(Collected data)
<<<<

(* ===== verification/Host.v ===== *)
(** * The machine the harness runs on

    What the workspace crate asks the operating system, as functions, and the
    operations of [std::path] beyond comparison.  A path is its text. *)

From S2P Require Export Path.
Open Scope string_scope.
Open Scope Z_scope.

(** ** Paths *)

(** [Path::is_absolute], [Path::join]. *)
Definition is_absolute (p : PathBuf) : bool := starts_with p "/".

Definition join_path (base rel : PathBuf) : PathBuf :=
  if is_absolute rel then rel
  else if bool_decide (base = "") || ends_with base "/" then base +:+ rel
  else base +:+ "/" +:+ rel.

(** A path from its components. *)
Definition component_text (c : Component) : string :=
  match c with RootDir => "/" | CurDir => "." | ParentDir => ".." | Normal name => name end.

Definition of_components (cs : list Component) : PathBuf :=
  match cs with
  | RootDir :: cs' => "/" +:+ str_join "/" (map component_text cs')
  | _ => str_join "/" (map component_text cs)
  end.

(** [Path::parent], in normal form: the root and the empty path have none. *)
Definition parent (p : PathBuf) : option PathBuf :=
  match rev (components p) with
  | [] => None
  | [RootDir] => None
  | _ :: cs => Some (of_components (rev cs))
  end.

(** [Path::with_extension]. *)
Fixpoint stem_of (l : list Z) : list Z :=
  match l with
  | [] => []
  | c :: l' => if c =? 46 then l' else stem_of l'
  end.

Definition with_extension (path : PathBuf) (extension : string) : PathBuf :=
  match file_name path with
  | None => path
  | Some name =>
      let rest := stem_of (rev (bytes name)) in
      let stem := if bool_decide (rest = []) then name else bytes_of_list (rev rest) in
      let name' := if bool_decide (extension = "") then stem else stem +:+ "." +:+ extension in
      match parent path with Some up => join_path up name' | None => name' end
  end.

(** [Path::strip_prefix], as components. *)
Fixpoint strip_components (base p : list Component) : option (list Component) :=
  match base, p with
  | [], _ => Some p
  | a :: base', b :: p' => if bool_decide (a = b) then strip_components base' p' else None
  | _, [] => None
  end.

(** [str::to_ascii_uppercase], [str::replace] of a character by a string. *)
Definition ascii_upper (a : ascii) : ascii :=
  if is_ascii_lower (byte_of a) then of_byte (byte_of a - 32) else a.

Fixpoint to_ascii_uppercase (s : string) : string :=
  match s with EmptyString => EmptyString | String a s' => String (ascii_upper a) (to_ascii_uppercase s') end.

Fixpoint replace_with (a : ascii) (by_ : string) (s : string) : string :=
  match s with
  | EmptyString => EmptyString
  | String c s' => (if bool_decide (c = a) then by_ else String c EmptyString) +:+ replace_with a by_ s'
  end.

(** An entry of a directory: a plain name that is not [.] or [..]. *)
Definition entry_name (n : string) : Prop := plain_name n /\ n <> "." /\ n <> "..".

(** ** The file system and the process *)

Record Host := {
  h_exists : PathBuf -> bool;
  h_is_dir : PathBuf -> bool;
  h_is_file : PathBuf -> bool;
  h_is_symlink : PathBuf -> bool;
  h_special : PathBuf -> bool;
  h_canonicalize : PathBuf -> option PathBuf;
  h_read : PathBuf -> option string;
  h_entries : PathBuf -> option (list string);
  h_home : option PathBuf;
  h_current_exe : option PathBuf;
  h_current_dir : option PathBuf;
  h_which : string -> bool;
  h_env : list string;
}.

(** Resolved when it can be. *)
Definition canonical (h : Host) (p : PathBuf) : PathBuf :=
  match h_canonicalize h p with Some q => q | None => p end.

(** [cuma_config::expand_home]. *)
Definition expand_home (h : Host) (path : string) : PathBuf :=
  match Text.strip_prefix path "~", h_home h with
  | Some rest, Some home =>
      if bool_decide (rest = "") then home
      else if starts_with rest "/" then join_path home (trim_start_matches (fun c => c =? 47) rest)
      else path
  | _, _ => path
  end.

(** ** Lemmas *)

Lemma ascii_upper_upper a : is_ascii_lower (byte_of (ascii_upper a)) = false.
Proof.
  unfold ascii_upper. destruct (is_ascii_lower (byte_of a)) eqn:E; [|done].
  unfold is_ascii_lower in *. destruct_bools. pose proof (byte_of_range a). rewrite byte_of_of_byte by lia. lia.
Qed.

Lemma strip_components_spec base p r : strip_components base p = Some r <-> p = (base ++ r)%list.
Proof.
  revert p. induction base as [|a base IH]; intros p; simpl; [naive_solver|].
  destruct p as [|b p]; [done|]. case_bool_decide as E; [subst|split; [done|congruence]].
  rewrite IH. naive_solver.
Qed.

(** [Iterator::find]: the first that passes, and nothing before it does. *)
Lemma find_first {A} (f : A -> bool) l x : find f l = Some x ->
  f x = true /\ exists a b, l = (a ++ x :: b)%list /\ Forall (fun y => f y = false) a.
Proof.
  induction l as [|y l IH]; simpl; [done|]. destruct (f y) eqn:E.
  - intros [= ->]. split; [done|]. by exists [], l.
  - intros H. destruct (IH H) as (Hx&a&b&->&Ha). split; [done|]. exists (y :: a), b. split; [done|]. by constructor.
Qed.

(** ** Joined names *)

Lemma entry_split n : entry_name n -> split_char SLASH n = [n].
Proof. intros ((_&_&H&_)&_). by apply split_char_plain. Qed.

Lemma entry_component n : entry_name n -> piece_component n = [Normal n].
Proof.
  intros ((_&H&_)&H1&H2). unfold piece_component. by rewrite !bool_decide_eq_false_2.
Qed.

Lemma entry_relative n : entry_name n -> is_absolute n = false.
Proof.
  intros ((_&_&H&_)&_). destruct n as [|a n]; [done|]. unfold is_absolute. simpl.
  rewrite bool_decide_eq_false_2; [done|]. intros <-. apply H. simpl. set_solver.
Qed.

(** How a path starts is settled by its first piece. *)
Lemma components_start a s rest : a <> "" ->
  (if starts_with (a +:+ s) "/" then [RootDir]
   else match (split_char SLASH a ++ rest)%list with
        | p :: _ => if bool_decide (p = ".") then [CurDir] else []
        | [] => []
        end)
  = (if starts_with a "/" then [RootDir]
     else match split_char SLASH a with
          | p :: _ => if bool_decide (p = ".") then [CurDir] else []
          | [] => []
          end).
Proof.
  intros Ha. pose proof (split_char_nonempty SLASH a). destruct a as [|x a]; [done|].
  destruct (split_char SLASH (String x a)); [done|]. done.
Qed.

Lemma components_join home n : entry_name n ->
  components (join_path home n) = (components home ++ [Normal n])%list.
Proof.
  intros Hn. unfold join_path. rewrite entry_relative by done.
  assert (components n = [Normal n]) as En.
  { unfold components. rewrite (entry_split n) by done. pose proof (entry_relative n Hn) as Ha.
    unfold is_absolute in Ha. rewrite Ha. simpl. rewrite (entry_component n) by done.
    rewrite bool_decide_eq_false_2; [done|]. by destruct Hn as (_&?&_). }
  assert (forall a, a <> "" -> components (a +:+ String SLASH n) = (components a ++ [Normal n])%list) as Hcat.
  { intros a Ha. unfold components. rewrite split_char_cat, (entry_split n) by done.
    rewrite map_app, concat_app. simpl. rewrite (entry_component n) by done. rewrite <- (assoc_L (++)%list).
    f_equal. by apply components_start. }
  destruct (decide (home = "")) as [->|Hne]; [done|].
  rewrite bool_decide_eq_false_2 by done. simpl. destruct (ends_with home "/") eqn:E.
  - apply ends_with_spec in E as [b ->]. rewrite str_app_assoc. change ("/" +:+ n) with (String SLASH n).
    destruct (decide (b = "")) as [->|Hb].
    + simpl. change (String "/" n) with (EmptyString +:+ String SLASH n). unfold components.
      rewrite split_char_cat, (entry_split n) by done. simpl. by rewrite entry_component.
    + rewrite Hcat by done. f_equal. change "/" with (String SLASH EmptyString).
      unfold components. rewrite split_char_cat, map_app, concat_app. simpl. rewrite app_nil_r.
      symmetry. f_equal. by apply components_start.
  - by apply Hcat.
Qed.

(** ** Paths from their components *)

(** What [components] gives after its start: names and [..]. *)
Definition plain_component (c : Component) : Prop :=
  match c with
  | ParentDir => True
  | Normal n => (47 ∉ bytes n) /\ n <> "" /\ n <> "." /\ n <> ".."
  | _ => False
  end.

Definition well_formed (cs : list Component) : Prop :=
  exists start rest, cs = (start ++ rest)%list /\ Forall plain_component rest
    /\ (start = [] \/ start = [RootDir] \/ start = [CurDir]).

Lemma split_char_no_sep c s p : p ∈ split_char c s -> byte_of c ∉ bytes p.
Proof.
  revert p. induction s as [|a s IH]; intros p; simpl.
  - intros ->%list_elem_of_singleton. simpl. set_solver.
  - case_bool_decide as E.
    + intros [->|Hp]%elem_of_cons; [simpl; set_solver|by apply IH].
    + destruct (split_char c s) as [|q qs] eqn:Es.
      * intros ->%list_elem_of_singleton. simpl. intros [Hc|Hc]%elem_of_cons; [|set_solver].
        apply E. rewrite <- (of_byte_of a), <- (of_byte_of c). by rewrite Hc.
      * intros [->|Hp]%elem_of_cons; [|apply IH; by right].
        simpl. intros [Hc|Hc]%elem_of_cons.
        -- apply E. rewrite <- (of_byte_of a), <- (of_byte_of c). by rewrite Hc.
        -- by apply (IH q); [left|].
Qed.

Lemma components_well_formed p : well_formed (components p).
Proof.
  unfold components. do 2 eexists. split; [done|]. split.
  - apply list.Forall_forall. intros c Hc. apply list_elem_of_In, in_concat in Hc as (l&Hl&Hc).
    apply in_map_iff in Hl as (q&<-&Hq). apply list_elem_of_In in Hq, Hc.
    apply split_char_no_sep in Hq. unfold piece_component in Hc.
    destruct (bool_decide (q = "") || bool_decide (q = ".")) eqn:E; [set_solver|].
    apply orb_false_iff in E as [E1%bool_decide_eq_false E2%bool_decide_eq_false].
    case_bool_decide; apply list_elem_of_singleton in Hc; subst; [done|].
    split_and!; done.
  - destruct (starts_with p "/"); [auto|]. destruct (split_char SLASH p); [auto|]. case_bool_decide; auto.
Qed.

Lemma well_formed_prefix cs c : well_formed (cs ++ [c])%list -> well_formed cs.
Proof.
  intros (start&rest&E&Hr&Hs). destruct rest as [|x rest _] using rev_ind.
  - rewrite app_nil_r in E. exists [], []. split; [|auto].
    destruct Hs as [-> | [-> | ->]]; [by destruct cs|..]; destruct cs as [|? [|? ?]]; done.
  - rewrite app_assoc in E. apply app_inj_tail in E as [-> ->].
    apply Forall_app in Hr as [Hr _]. by exists start, rest.
Qed.

Lemma plain_component_text c : plain_component c ->
  (47 ∉ bytes (component_text c)) /\ piece_component (component_text c) = [c] /\ component_text c <> ""
  /\ component_text c <> ".".
Proof.
  destruct c; simpl; try done.
  - intros _. split_and!; try done. rewrite !elem_of_cons. intros [?|[?|?%elem_of_nil]]; done.
  - intros (H1&H2&H3&H4). split_and!; try done. unfold piece_component. by rewrite !bool_decide_eq_false_2.
Qed.

Lemma plain_pieces rest : Forall plain_component rest ->
  concat (map piece_component (map component_text rest)) = rest
  /\ Forall (fun n => 47 ∉ bytes n) (map component_text rest).
Proof.
  induction 1 as [|c rest Hc H [IH1 IH2]]; [done|]. destruct (plain_component_text c Hc) as (H1&H2&_).
  simpl. rewrite H2, IH1. split; [done|]. by constructor.
Qed.

Lemma components_plain_join rest : Forall plain_component rest ->
  components (str_join "/" (map component_text rest)) = rest.
Proof.
  intros H. destruct rest as [|c rest]; [done|]. pose proof (plain_pieces _ H) as [H1 H2].
  unfold components. rewrite split_str_join by done. rewrite H1.
  inversion H as [|? ? Hc _]; subst. destruct (plain_component_text c Hc) as (Hs&_&Hn&Hd).
  replace (starts_with (str_join "/" (map component_text (c :: rest))) "/") with false.
  - cbn [map]. by rewrite bool_decide_eq_false_2.
  - symmetry. apply not_true_is_false. rewrite starts_with_spec. intros [t Ht].
    assert (exists u, str_join "/" (map component_text (c :: rest)) = component_text c +:+ u) as [u Hu].
    { destruct rest; [exists ""; by rewrite str_app_nil_r|]. by eexists. }
    rewrite Hu in Ht. destruct (component_text c) as [|a s] eqn:Ec; [done|].
    injection Ht as -> _. apply Hs. left.
Qed.

Lemma components_of_components cs : well_formed cs -> components (of_components cs) = cs.
Proof.
  intros (start&rest&->&Hr&Hs). pose proof (components_plain_join rest Hr) as Hj.
  destruct Hs as [-> | [-> | ->]]; simpl.
  - destruct rest as [|c rest]; [done|]. inversion Hr; subst. by destruct c.
  - match goal with |- components ?p = _ =>
      change p with (EmptyString +:+ String SLASH (str_join "/" (map component_text rest))) end.
    destruct rest as [|c rest]; [done|]. unfold components.
    rewrite split_char_cat, split_str_join by (done || by apply plain_pieces).
    rewrite map_app, concat_app. change (starts_with _ "/") with true. cbn [split_char map concat app].
    f_equal. exact (proj1 (plain_pieces _ Hr)).
  - destruct rest as [|c rest]; [done|].
    match goal with |- components ?p = _ =>
      change p with ("." +:+ String SLASH (str_join "/" (map component_text (c :: rest)))) end.
    unfold components. rewrite split_char_cat, split_str_join by (done || by apply plain_pieces).
    rewrite map_app, concat_app. change (starts_with _ "/") with false. cbn [split_char map concat app].
    f_equal. exact (proj1 (plain_pieces _ Hr)).
Qed.

Lemma components_parent p up : parent p = Some up ->
  exists c, components p = (components up ++ [c])%list.
Proof.
  unfold parent. destruct (rev (components p)) as [|c cs] eqn:E; [done|]. intros H.
  assert (components p = rev cs ++ [c])%list as Ep by (rewrite <- (rev_involutive (components p)), E; done).
  assert (up = of_components (rev cs)) as ->.
  { destruct c, cs; try done; by injection H as <-. }
  exists c. rewrite components_of_components; [done|].
  apply well_formed_prefix with c. rewrite <- Ep. apply components_well_formed.
Qed.

Example parent_ex : parent "/repo/.git/worktrees/x" = Some "/repo/.git/worktrees" /\ parent "/" = None /\ parent "a" = Some "".
Proof. by vm_compute. Qed.

(** ** Entries *)

Lemma bytes_forall_app (P : Z -> Prop) a b : Forall P (bytes a) -> Forall P (bytes b) -> Forall P (bytes (a +:+ b)).
Proof. rewrite bytes_app. intros. by apply Forall_app. Qed.

(** Printable names without a separator are entries of a directory. *)
Lemma ascii_entry n :
  Forall (fun b => 1 <= b < 128 /\ b <> 47) (bytes n) -> (3 <= String.length n)%nat -> entry_name n.
Proof.
  intros H Hl. assert (Forall (fun c => 0 <= c < 128) (bytes n)) as Ha
    by (eapply list.Forall_impl; [exact H|]; cbn; lia).
  assert (of_chars (bytes n) = n) as En.
  { apply bytes_inj. by apply bytes_of_ascii. }
  split_and!; try (intros ->; cbn in Hl; lia). split_and!.
  - unfold utf8_valid. rewrite <- En, chars_of_ascii by done. apply forallb_forall.
    intros c Hc%list_elem_of_In. rewrite list.Forall_forall in Ha. apply Ha in Hc. unfold INVALID. lia.
  - intros ->. cbn in Hl. lia.
  - rewrite list.Forall_forall in H. intros Hc%H. lia.
  - rewrite list.Forall_forall in H. intros Hc%H. lia.
Qed.

(** What a file is called with an extension it did not have. *)
Lemma with_extension_beside p cs name ext :
  components p = (cs ++ [Normal name])%list -> (46 ∉ bytes name) -> ext <> "" -> entry_name (name +:+ "." +:+ ext) ->
  components (with_extension p ext) = (cs ++ [Normal (name +:+ "." +:+ ext)])%list.
Proof.
  intros Ep Hn He Hentry. unfold with_extension, file_name. rewrite Ep, rev_app_distr. cbn [rev app].
  assert (stem_of (rev (bytes name)) = []) as ->.
  { assert (46 ∉ rev (bytes name)) as Hr by (rewrite list_elem_of_In, <- in_rev, <- list_elem_of_In; exact Hn).
    induction (rev (bytes name)) as [|c l IH]; [done|]. cbn [stem_of].
    apply not_elem_of_cons in Hr as [Hc Hr]. assert ((c =? 46) = false) as -> by lia. by apply IH. }
  rewrite (bool_decide_eq_false_2 (ext = "")) by done. rewrite bool_decide_eq_true_2 by done.
  destruct (parent p) as [up|] eqn:Eu.
  - apply components_parent in Eu as [c Ec]. rewrite Ep in Ec. apply app_inj_tail in Ec as [-> _]. by apply components_join.
  - exfalso. unfold parent in Eu. rewrite Ep, rev_app_distr in Eu. cbn in Eu. by destruct (rev cs).
Qed.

>>>>

All lines in the data above from the one with "Fixpoint stem_of (l" through the one with "let stem := if" must be repeated exactly, and no others.

Fixpoint stem_of (l : list Z) : list Z :=
  match l with
  | [] => []
  | c :: l' => if c =? 46 then l' else stem_of l'
  end.

Definition with_extension (path : PathBuf) (extension : string) : PathBuf :=
  match file_name path with
  | None => path
  | Some name =>
      let rest := stem_of (rev (bytes name)) in
      let stem := if bool_decide (rest = []) then name else bytes_of_list (rev rest) in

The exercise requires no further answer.